Texas Medicaid & Healthcare Partnership (TMHP) Long-Term Care Online Portal (LTCOP) – The portal used to submit, monitor, and manage MN/LOC Assessments, STAR Kids Screening and Assessment Instrument (SK-SAI), and STAR Kids Individual Service Plan (SK-ISP). An MCO can also submit H1700-1 Home and Community Based Services (HCBS) STAR+PLUS Waiver Individual Service Plan (ISP) forms.
Third-Party Resource (TPR) — Any person, entity or program that could be liable to pay for or provide medical help or support to a recipient under the approved Medicaid state plan. Could also be as part of their caregiving arrangement without pay.
Texas Health Steps (THSteps) — The EPSDT benefit in Texas.
Texas Health Steps-Comprehensive Care Program (THSteps-CCP) — THSteps is also known as the EPSDT service.
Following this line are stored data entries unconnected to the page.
(* ===== verification/Mpool.v ===== *)
(** The region allocator of libs/fastcommon/src/fast_mpool.c.

    A trunk is one allocation: a header and behind it the bytes that are handed out. In
    the model the header is an object of the heap and the bytes are the block of the same
    address. Regions are never given back one by one; a reset takes all of them back. *)
From S2P Require Import Prelude CMemory CString.

(** * Code *)

Record fast_mpool_malloc := mkMalloc {
  alloc_size : Z; base_ptr : ptr; end_ptr : ptr; free_ptr : ptr; malloc_next : Z; free_next : Z }.

Record fast_mpool_man := mkMan {
  malloc_chain_head : Z; free_chain_head : Z; alloc_size_once : Z; discard_size : Z }.

Record fast_mpool_stats := mkStats {
  total_bytes : Z; free_bytes : Z; total_trunk_count : Z; free_trunk_count : Z }.

Record string_t := mkString { str : option ptr; len : Z }.

Abbreviation pheap := (heap fast_mpool_malloc).
Abbreviation PM := (M fast_mpool_malloc).

Definition ENOMEM : Z := 12.
Definition sizeof_malloc : Z := 48.

Definition with_free_ptr (p : ptr) (t : fast_mpool_malloc) : fast_mpool_malloc :=
  mkMalloc (alloc_size t) (base_ptr t) (end_ptr t) p (malloc_next t) (free_next t).
Definition with_free_next (a : Z) (t : fast_mpool_malloc) : fast_mpool_malloc :=
  mkMalloc (alloc_size t) (base_ptr t) (end_ptr t) (free_ptr t) (malloc_next t) a.
Definition with_free_head (a : Z) (m : fast_mpool_man) : fast_mpool_man :=
  mkMan (malloc_chain_head m) a (alloc_size_once m) (discard_size m).

(** The difference of two pointers into one block, as an int; an int64_t sum. *)
Definition pdiff (p q : ptr) : res Z := if p.1 =? q.1 then Done (sext 32 (p.2 - q.2)) else Undef.
Definition c64 (z : Z) : res Z := if (LONG_MIN <=? z) && (z <=? LONG_MAX) then Done z else Undef.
It is Medicaid's comprehensive medical, dental and case management preventive child health service for Medicaid-eligible recipients from birth through 20. It includes MDCP members. THSteps:
- expands recipient awareness of existing medical, dental and case management services through outreach and informing efforts; and
- recruits and retains a qualified provider pool to assure the availability of comprehensive preventive medical, dental and case management services.
TxMedCentral — A secure internet bulletin board the state and MCOs use to share PII and PHI.
U
Unlicensed Assistive Person (UAP) — A paraprofessional who helps individuals, applicants or members with physical disabilities, mental impairments, and other health care needs with their ADLs. They also provide bedside care. A UAP may perform nursing tasks only in specific situations, as governed by the Title 22 TAC Section 224 and Title 22 TAC Section 225.
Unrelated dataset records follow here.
(** C4: with [Math.random] in [0, 1), [getRandomValues(n)] for an integer
    [n] with 43 <= n <= 128 is a string of exactly [n] characters, all of
    them in [A-Za-z0-9]; for every other integer [n] the string has 128
    characters. *)
Theorem getRandomValues_length_alphabet (random : nat -> Q) (n : Z) (draws : nat) :
  (forall i, (0 <= random i)%Q /\ (random i < 1)%Q) ->
  let out := fst (getRandomValues random (Some n) draws) in
  (43 <= n <= 128 ->
     Z.of_nat (String.length out) = n /\ all_chars is_alnum out = true) /\
  (~ 43 <= n <= 128 -> String.length out = 128%nat).
Proof.
  intros Hr out. subst out. unfold getRandomValues. split.
  - intros [H43 H128].
    destruct (Z.leb_spec 43 n); [| lia]. destruct (Z.leb_spec n 128); [| lia]. simpl.
    destruct (getRandomValues_loop_spec random Hr (Z.to_nat n) draws "") as [Hlen Hall].
    split; [rewrite Hlen; simpl; lia | now apply Hall].
  - intros Hout.
    assert (Hsize : (43 <=? n) && (n <=? 128) = false).
    { destruct (Z.leb_spec 43 n); destruct (Z.leb_spec n 128); simpl; try reflexivity; lia. }
    rewrite Hsize.
    destruct (getRandomValues_loop_spec random Hr (Z.to_nat 128) draws "") as [Hlen _].
    rewrite Hlen. reflexivity.
Qed.

(** ** The challenge *)

Lemma replace_all_app c r (s t : string) :
  Js.replace_all c r (s +:+ t) = Js.replace_all c r s +:+ Js.replace_all c r t.
Proof.
  induction s as [|a s IH]; simpl; [reflexivity |].
  rewrite IH. now rewrite app_assoc_str.
Qed.

Lemma replace_all_single c r (a : ascii) :
  Js.replace_all c r (String a "") = if Ascii.eqb a c then r else String a "".
Proof. cbn [Js.replace_all]. apply app_nil_r_str. Qed.

Lemma occurs_app c (s t : string) :
  Js.occurs c (s +:+ t) = Js.occurs c s || Js.occurs c t.
Proof.
  induction s as [|a s IH]; simpl; [reflexivity |].
  rewrite IH. now rewrite orb_assoc.
Qed.

Lemma three_replacements_url_safe (b : string) :
  Js.replace_all "=" "" (Js.replace_all "/" "_" (Js.replace_all "+" "-" b)) = url_safe b.
Proof.
  induction b as [|a b IH]; [reflexivity |].
  cbn [Js.replace_all url_safe].
  rewrite !replace_all_app, IH. f_equal.
  unfold url_safe_char.
  destruct (Ascii.eqb_spec a "+") as [-> | Hplus]; [reflexivity |].
  rewrite replace_all_single.
  destruct (Ascii.eqb_spec a "/") as [-> | Hslash]; [reflexivity |].
  rewrite replace_all_single.
  destruct (Ascii.eqb_spec a "=") as [-> | Heq]; reflexivity.
Qed.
Upgrade — When an existing STAR+PLUS member requests STAR+PLUS HCBS program services. Could also be if the MCO determines the member would benefit from the STAR+PLUS HCBS program. Then grants services after meeting waiver eligibility criteria.
Utilization Review (UR) — A formal assessment of the medical necessity, efficiency or appropriateness of services and treatment plans on a prospective, concurrent or retrospective basis.
V
Value-added Service (VAS) — A service provided by an MCO that is not medical assistance. It is defined by Section 32.003 of the Texas Human Resources Code.
Y
Youth Empowerment Services Waiver (YES) — A 1915(c) Medicaid waiver program that provides community-based services to help children and youth 3 through 18 at risk of institutionalization due to a serious emotional disturbance (SED). YES waiver services are family-centered, coordinated, and effective at preventing out-of-home placement to promote lifelong independence and self-defined success.